If she narrowed her scope of vision she could sometimes find sections of untouched luxury. If she closed one eye she could see a pristine half of a parlor with chairs, a bril
liant green rug and a case full of curios, but with both eyes open the third chair and the second case had been blasted into blackened kindling.
As she walked, she passed maids and workers whose faces she recognized, if not their names, working under the watchful eye of the unidentified soldiers. In one wide foyer she watched two men lifting the lifeless body of Officer Berus. He had been Cel’s executive officer during her first stint in the Guard.
As she walked, Cel continued to wonder, Did I do this? Am I at fault for this? Did that man die because of me? In the meantime, she wondered where Annister was. Was he dead? And if so was it her fault?
They passed through a wide foyer. There were desks set up and men and women sitting behind them. Lines of exhausted, dejected-looking people stood before the desks. Cel eyed them all but didn’t pay them much mind, too wrapped up in determining her own guilt, until she heard a familiar voice.
“Ma’am, I’m trying to find my way off-world. You see I have things to attend to and...”
Cel’s ears perked up. She turned and at the closest line found a weathered man with short-cropped graying hair speaking to one of the people behind the desks.
“I’m very sorry...Mr. Lanseidis,” said the clerk, eyeing the identification credentials on the familiar man’s link. “But no transport is permitted off-world until further notice.” The clerk spoke with the disengaged monotony of someone who has repeated the same words hundreds of times.
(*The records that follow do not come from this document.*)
Lemma sortable_app_l l k : sortable (l ++ k) -> sortable l.
Proof.
  intros [H1 H2]. split; [by apply Forall_app in H1 as [? _]|].
  intros x y l' Hl. apply (H2 x y (l' ++ k)). by rewrite Hl.
Qed.

Lemma sortable_app_r l k : sortable (l ++ k) -> sortable k.
Proof. intros H. apply (sortable_app_l _ l). revert H. apply sortable_perm, Permutation_app_comm. Qed.

Lemma cmp_refl x : P x -> cmp x x = 0.
Proof. intros Hx. pose proof (cmp_flip x x Hx Hx). lia. Qed.

Lemma seg_lookup (p s q : list A) base i : Z.of_nat (length p) = base -> 0 <= i < Z.of_nat (length s) ->
  zlookup (p ++ s ++ q) (base + i) = zlookup s i.
Proof.
  intros <- Hi. unfold zlookup. bsolve.
  rewrite lookup_app_r by lia. rewrite lookup_app_l by lia. f_equal. lia.
Qed.

Lemma seg_insert (p s q : list A) base i x : Z.of_nat (length p) = base -> 0 <= i < Z.of_nat (length s) ->
  zinsert (base + i) x (p ++ s ++ q) = p ++ zinsert i x s ++ q.
Proof.
  intros <- Hi. unfold zinsert. bsolve.
  rewrite insert_app_r_alt by lia. rewrite insert_app_l by lia. do 3 f_equal. lia.
Qed.

Lemma zlookup_Permutation2 (s : list A) i j x y : zlookup s i = Some x -> zlookup s j = Some y -> i <> j ->
  exists s', s ≡ₚ x :: y :: s'.
Proof.
  intros Hi Hj Hij. pose proof (zlookup_lt _ _ _ Hi). pose proof (zlookup_lt _ _ _ Hj).
  unfold zlookup in *. revert Hi Hj. bsolve. intros Hi Hj.
  pose proof (delete_Permutation _ _ _ Hi) as Hs.
  assert (y ∈ delete (Z.to_nat i) s) as Hy.
  { apply list_elem_of_lookup. destruct (decide (Z.to_nat j < Z.to_nat i)%nat).
    - exists (Z.to_nat j). by rewrite list_lookup_delete_lt.
    - exists (Z.to_nat j - 1)%nat. rewrite list_lookup_delete_ge by lia. rewrite <- Hj. f_equal. lia. }
  apply elem_of_Permutation in Hy as [k Hk]. exists k. by rewrite Hs, Hk.
Qed.

Lemma swap_Permutation (s : list A) i j x y : zlookup s i = Some x -> zlookup s j = Some y ->
  zinsert j x (zinsert i y s) ≡ₚ s.
Proof. unfold zlookup, zinsert. bsolve. apply Permutation_insert_swap. Qed.

Lemma swap_lookup (s : list A) i j k x y : 0 <= i < Z.of_nat (length s) -> 0 <= j < Z.of_nat (length s) ->
  zlookup (zinsert j x (zinsert i y s)) k = if k =? j then Some x else if k =? i then Some y else zlookup s k.
Proof.
  intros Hi Hj. destruct (Z.eqb_spec k j) as [->|]; [apply zlookup_insert_eq; by rewrite zinsert_length|].
  rewrite zlookup_insert_ne by done. destruct (Z.eqb_spec k i) as [->|]; [by apply zlookup_insert_eq|].
  by rewrite zlookup_insert_ne.
Qed.

Lemma zlookup_split (s : list A) b : 0 <= b <= Z.of_nat (length s) ->
  exists front back, s = front ++ back /\ Z.of_nat (length front) = b /\
    (forall x, x ∈ front -> exists i, i < b /\ zlookup s i = Some x) /\
    (forall x, x ∈ back -> exists i, b <= i /\ zlookup s i = Some x).
Proof.
  intros Hb. exists (take (Z.to_nat b) s), (drop (Z.to_nat b) s).
  split; [by rewrite take_drop|]. split; [rewrite length_take; lia|]. split.
  - intros x [i [Hi Hlt]%lookup_take_Some]%list_elem_of_lookup. exists (Z.of_nat i). split; [lia|]. by rewrite zlookup_nat.
  - intros x [i Hi]%list_elem_of_lookup. rewrite lookup_drop in Hi.
    exists (Z.of_nat (Z.to_nat b + i)). split; [lia|]. by rewrite zlookup_nat.
Qed.

Section segment.
Context (p q : list A) (base : Z) (Hbase : Z.of_nat (length p) = base).

(** A computation on the segment that goes from [s] to what [Q] says. *)
Definition on_segment {R} (m : M (list A) R) (s : list A) (Q : R -> list A -> Prop) : Prop :=
  wp m (fun r data => exists s', data = p ++ s' ++ q /\ Q r s') (fun _ _ => False) (p ++ s ++ q).

Lemma on_compare s i j x y (Q : Z -> list A -> Prop) : sortable s ->
  zlookup s i = Some x -> zlookup s j = Some y -> Q (cmp x y) s -> on_segment (COMPARE base i j) s Q.
Proof.
  intros [HP Hc] Hi Hj HQ. pose proof (zlookup_lt _ _ _ Hi). pose proof (zlookup_lt _ _ _ Hj).
  unfold on_segment, COMPARE, element. destruct (Z.eqb_spec i j) as [->|Hij].
  - apply wp_ret. exists s. split; [done|]. rewrite Hi in Hj. injection Hj as ->.
    by rewrite cmp_refl in HQ by by apply (Forall_zlookup _ _ _ _ HP Hi).
  - wp_steps. rewrite seg_lookup, Hi by done. wp_steps. apply (wp_oob _ x); [done|].
    wp_steps. rewrite seg_lookup, Hj by done. apply (wp_oob _ y); [done|].
    destruct (zlookup_Permutation2 s i j x y Hi Hj Hij) as [s' Hs'].
    apply (wp_oob _ (cmp x y)); [by apply (Hc x y s')|]. by exists s.
Qed.

Lemma on_exchange s i j x y (Q : unit -> list A -> Prop) :
  zlookup s i = Some x -> zlookup s j = Some y -> Q tt (zinsert j x (zinsert i y s)) ->
  on_segment (EXCHANGE base i j) s Q.
Proof.
  intros Hi Hj HQ. pose proof (zlookup_lt _ _ _ Hi). pose proof (zlookup_lt _ _ _ Hj).
  unfold on_segment, EXCHANGE, element. wp_steps.
  rewrite seg_lookup, Hi by done. apply (wp_oob _ x); [done|]. wp_steps.
  rewrite seg_lookup, Hj by done. apply (wp_oob _ y); [done|]. wp_steps.
  rewrite !seg_insert by (rewrite ?zinsert_length; done). eauto.
Qed.

Lemma on_bind {R T} (m : M (list A) R) (k : R -> M (list A) T) s Q :
  on_segment m s (fun r s' => on_segment (k r) s' Q) -> on_segment (bind m k) s Q.
Proof.
  intros H. unfold on_segment. apply wp_bind. refine (wp_mono _ _ _ _ _ _ H _ _); [|done].
  intros r d (s' & -> & H'). exact H'.
Qed.

Lemma on_ret {R} (r : R) s (Q : R -> list A -> Prop) : Q r s -> on_segment (ret r) s Q.
Proof. intros H. apply wp_ret. eauto. Qed.

Lemma on_mono {R} (m : M (list A) R) s (Q Q' : R -> list A -> Prop) :
  (forall r s', Q r s' -> Q' r s') -> on_segment m s Q -> on_segment m s Q'.
Proof. intros H Hm. refine (wp_mono _ _ _ _ _ _ Hm _ _); [|done]. intros r d (s' & -> & H'). eauto. Qed.

(** ** The partition *)

(** What lies before [head] is not greater than the pivot value [v], what
    lies behind [tail] is greater. *)
Record parted (s : list A) (head tail pivot : Z) (v : A) : Prop := {
  parted_range : 0 <= head <= tail + 1 /\ tail < Z.of_nat (length s);
  parted_pivot : zlookup s pivot = Some v;
  parted_front : forall i x, i < head -> zlookup s i = Some x -> le x v;
  parted_back : forall i x, tail < i -> zlookup s i = Some x -> 0 < cmp x v
}.

Lemma parted_head s head tail pivot v x : parted s head tail pivot v -> head <= tail ->
  zlookup s head = Some x -> le x v -> parted s (head + 1) tail pivot v.
Proof.
  intros [H1 H2 H3 H4] Hlt Hx Hle. split; [lia|done| |done].
  intros i y Hi Hy. destruct (decide (i = head)) as [->|]; [congruence|]. apply (H3 i); [lia|done].
Qed.

Lemma parted_tail s head tail pivot v x : parted s head tail pivot v -> head <= tail ->
  zlookup s tail = Some x -> 0 < cmp x v -> parted s head (tail - 1) pivot v.
Proof.
  intros [H1 H2 H3 H4] Hlt Hx Hle. split; [lia|done|done|].
  intros i y Hi Hy. destruct (decide (i = tail)) as [->|]; [congruence|]. apply (H4 i); [lia|done].
Qed.

Lemma parted_swap s head tail pivot v x y : parted s head tail pivot v -> head < tail ->
  zlookup s head = Some x -> zlookup s tail = Some y -> 0 < cmp x v -> le y v ->
  parted (zinsert tail x (zinsert head y s)) (head + 1) (tail - 1)
    (if pivot =? head then tail else if pivot =? tail then head else pivot) v.
Proof.
  intros [H1 H2 H3 H4] Hlt Hx Hy Hxv Hyv.
  pose proof (zlookup_lt _ _ _ Hx). pose proof (zlookup_lt _ _ _ Hy).
  split; [by rewrite !zinsert_length; lia| | |]; intros *; rewrite swap_lookup by done.
  - destruct (Z.eqb_spec pivot head) as [->|]; [rewrite Z.eqb_refl; congruence|].
    destruct (Z.eqb_spec pivot tail) as [->|]; [|by bsolve].
    rewrite Z.eqb_refl. destruct (Z.eqb_spec head tail); [lia|congruence].
  - intros Hi. destruct (Z.eqb_spec i tail); [lia|].
    destruct (Z.eqb_spec i head) as [->|]; [congruence|]. apply H3. lia.
  - intros Hi. destruct (Z.eqb_spec i tail) as [->|]; [congruence|].
    destruct (Z.eqb_spec i head) as [->|]; [lia|]. apply H4. lia.
Qed.

Definition small (s : list A) : Prop := Z.of_nat (length s) < 2 ^ 32.

Lemma small_perm (s s' : list A) : s ≡ₚ s' -> small s -> small s'.
Proof. unfold small. by intros ->. Qed.

Lemma on_partition fuel s head tail pivot v : sortable s -> small s -> parted s head tail pivot v ->
  tail - head + 1 < Z.of_nat fuel ->
  on_segment (qsort_partition fuel base head tail pivot) s (fun r s' =>
    let '(h, t, pv) := r in s' ≡ₚ s /\ t <= h /\ parted s' h t pv v).
Proof.
  revert s head tail pivot. induction fuel as [|fuel IH]; intros s head tail pivot Hs Hsm Hp Hf.
  { destruct (parted_range _ _ _ _ _ Hp). lia. }
  cbn [qsort_partition]. destruct (Z.ltb_spec head tail) as [Hlt|Hlt]; [|by apply on_ret].
  pose proof (parted_range _ _ _ _ _ Hp) as Hr. unfold small in Hsm.
  destruct (zlookup_is_Some s head) as [x Hx]; [lia|].
  destruct (zlookup_is_Some s tail) as [y Hy]; [lia|].
  pose proof (parted_pivot _ _ _ _ _ Hp) as Hv.
  rewrite (wrap_small 32 (head + 1)), (wrap_small 32 (tail - 1)) by lia.
  apply on_bind, (on_compare _ _ _ x v); [done..|]. destruct (Z.leb_spec (cmp x v) 0) as [Hxv|Hxv].
  { apply IH; [done..| |lia]. apply (parted_head _ _ _ _ _ x); [done|lia|done..]. }
  apply on_bind, (on_compare _ _ _ y v); [done..|]. destruct (Z.ltb_spec 0 (cmp y v)) as [Hyv|Hyv].
  { apply IH; [done..| |lia]. apply (parted_tail _ _ _ _ _ y); [done|lia|done..]. }
  apply on_bind, (on_exchange _ _ _ x y); [done..|]. cbv zeta.
  pose proof (swap_Permutation s head tail x y Hx Hy) as Hperm.
  eapply on_mono; [|apply IH]; [| | |by apply parted_swap|lia].
  - intros [[h t] pv] s' (H1 & H2). split; [by rewrite H1|done].
  - by apply (sortable_perm s).
  - by apply (small_perm s).
Qed.

(** The two portions of step 3. *)
Definition divided (s : list A) (b : Z) (v : A) : Prop :=
  exists front back, s = front ++ back /\ Z.of_nat (length front) = b /\ 0 < b /\
    Forall (fun x => le x v) front /\ Forall (fun x => 0 < cmp x v) back.

Lemma divide s b pivot v : Forall P s -> 0 <= b <= Z.of_nat (length s) -> zlookup s pivot = Some v ->
  (forall i x, i < b -> zlookup s i = Some x -> le x v) ->
  (forall i x, b <= i -> zlookup s i = Some x -> 0 < cmp x v) -> divided s b v.
Proof.
  intros HP Hb Hv H1 H2. destruct (zlookup_split s b Hb) as (front & back & -> & Hl & Hf & Hk).
  exists front, back. do 2 (split; [done|]). split; [|split].
  - destruct (decide (b <= pivot)) as [H|H]; [|pose proof (zlookup_lt _ _ _ Hv); lia].
    pose proof (H2 _ _ H Hv) as H'. rewrite cmp_refl in H' by by apply (Forall_zlookup _ _ _ _ HP Hv). lia.
  - apply Forall_forall. intros x (i & Hi & Hx)%Hf. by apply (H1 i).
  - apply Forall_forall. intros x (i & Hi & Hx)%Hk. by apply (H2 i).
Qed.

Lemma on_boundary s h t pivot v : sortable s -> small s -> parted s h t pivot v -> t <= h ->
  on_segment (qsort_boundary base h t pivot) s (fun b s' => s' = s /\ divided s b v).
Proof.
  intros Hs Hsm [H1 H2 H3 H4] Hle. unfold qsort_boundary, small in *. rewrite wrap_small by lia.
  pose proof (proj1 Hs) as HP. destruct (Z.ltb_spec t h) as [Hlt|Hge].
  - apply on_ret. split; [done|]. apply (divide _ _ pivot); [done|lia|done| |].
    + intros i x Hi. apply H3. lia.
    + intros i x Hi. apply H4. lia.
  - destruct (zlookup_is_Some s h) as [x Hx]; [lia|].
    apply on_bind, (on_compare _ _ _ x v); [done..|]. apply on_ret. split; [done|].
    destruct (Z.leb_spec (cmp x v) 0) as [Hxv|Hxv]; (apply (divide _ _ pivot); [done|lia|done| |]); intros i y Hi Hy.
    + destruct (decide (i = h)) as [->|]; [unfold le; congruence|]. apply (H3 i); [lia|done].
    + apply (H4 i); [lia|done].
    + apply (H3 i); [lia|done].
    + destruct (decide (i = h)) as [->|]; [congruence|]. apply (H4 i); [lia|done].
Qed.

(** ** The largest value as pivot *)

(** From [b] on there are only largest values. *)
Definition top_from (s : list A) (b : Z) : Prop :=
  forall i y, b <= i -> zlookup s i = Some y -> Forall (fun x => le x y) s.

Lemma top_from_down s b x y : Forall P s -> top_from s b -> 0 < b ->
  zlookup s (b - 1) = Some x -> zlookup s b = Some y -> cmp x y = 0 -> top_from s (b - 1).
Proof.
  intros HP Ht Hb Hx Hy Hxy i z Hi Hz. destruct (decide (i = b - 1)) as [->|]; [|apply (Ht i); [lia|done]].
  rewrite Hx in Hz. injection Hz as <-. pose proof (Ht b y ltac:(lia) Hy) as Hty.
  apply (Forall_zlookup _ _ _ _ HP) in Hx, Hy.
  assert (le y x) by (pose proof (cmp_flip y x Hy Hx); unfold le; lia).
  rewrite Forall_forall in Hty, HP |- *. intros z Hz. apply (cmp_trans z y x); auto. by apply Hty.
Qed.

Lemma on_lop fuel s tail : sortable s -> small s -> 0 <= tail < Z.of_nat (length s) -> top_from s tail ->
  tail < Z.of_nat fuel ->
  on_segment (qsort_lop fuel base tail) s (fun b s' => s' = s /\ 0 <= b <= tail /\ top_from s b).
Proof.
  intros Hs Hsm. revert tail. induction fuel as [|fuel IH]; intros tail Ht Htop Hf; [lia|].
  cbn [qsort_lop]. unfold small in Hsm. destruct (Z.ltb_spec 0 tail) as [Hlt|Hlt]; [|apply on_ret; split; [done|split; [lia|done]]].
  rewrite (wrap_small 32) by lia.
  destruct (zlookup_is_Some s (tail - 1)) as [x Hx]; [lia|].
  destruct (zlookup_is_Some s tail) as [y Hy]; [lia|].
  apply on_bind, (on_compare _ _ _ x y); [done..|].
  destruct (Z.eqb_spec (cmp x y) 0) as [Hxy|Hxy]; [|apply on_ret; split; [done|split; [lia|done]]].
  eapply on_mono; [|apply IH; [lia| |lia]].
  - intros b s' (-> & Hb & Hb'). split; [done|split; [lia|done]].
  - apply (top_from_down s tail x y); [apply Hs|done..].
Qed.

Lemma top_from_last s last v : last = Z.of_nat (length s) - 1 -> zlookup s last = Some v ->
  Forall (fun x => le x v) s -> top_from s last.
Proof.
  intros -> Hv HF i y Hi Hy. pose proof (zlookup_lt _ _ _ Hy).
  replace i with (Z.of_nat (length s) - 1) in Hy by lia.
  rewrite Hv in Hy. by injection Hy as <-.
Qed.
On second glance the clerks all looked local. She recognized most of their faces, though couldn’t place names on any of them. They were probably conscripted into these jobs by the conquering army to keep the peace and process all the strangers in town.
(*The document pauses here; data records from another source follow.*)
Lemma wp_diskwrite_block d data b (Q : unit -> rawdisk -> Prop) E : disk_ok d -> length data = Z.to_nat BLOCKSIZE ->
  0 <= b < rd_nblocks d -> (forall d', wrote b (map (wrap 8) data) d d' -> Q tt d') -> wp (diskwrite data b) Q E d.
Proof.
  intros Hd Hl Hb HQ. apply wp_diskwrite; [done..|]. intros d' Hd'. pose proof Hd' as (H1 & H2 & H3).
  destruct (dblock_written d d' b (map (wrap 8) data)) as [H4 H5]; [done|done|by rewrite length_map|done|].
  apply HQ. split_and!; try done. rewrite H3. apply splice_length. rewrite length_map.
  pose proof (disk_size _ Hd). unfold BLOCKSIZE in *. lia.
Qed.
Cel stopped, watched Dothin Lanseidis nod and shrug as the clerk rattled off her script, watched him turn and head down the back of the line, then waved.
“Dothin Lanseidis?” Cel called.
“Ey!” one of her captors called. “This isn’t time for a social call. You’re wanted—”
“One minute,” Cel said.
“Ms. Numbar?”
Cel nodded. “Don’t tell me you were making a delivery in the middle of all this.”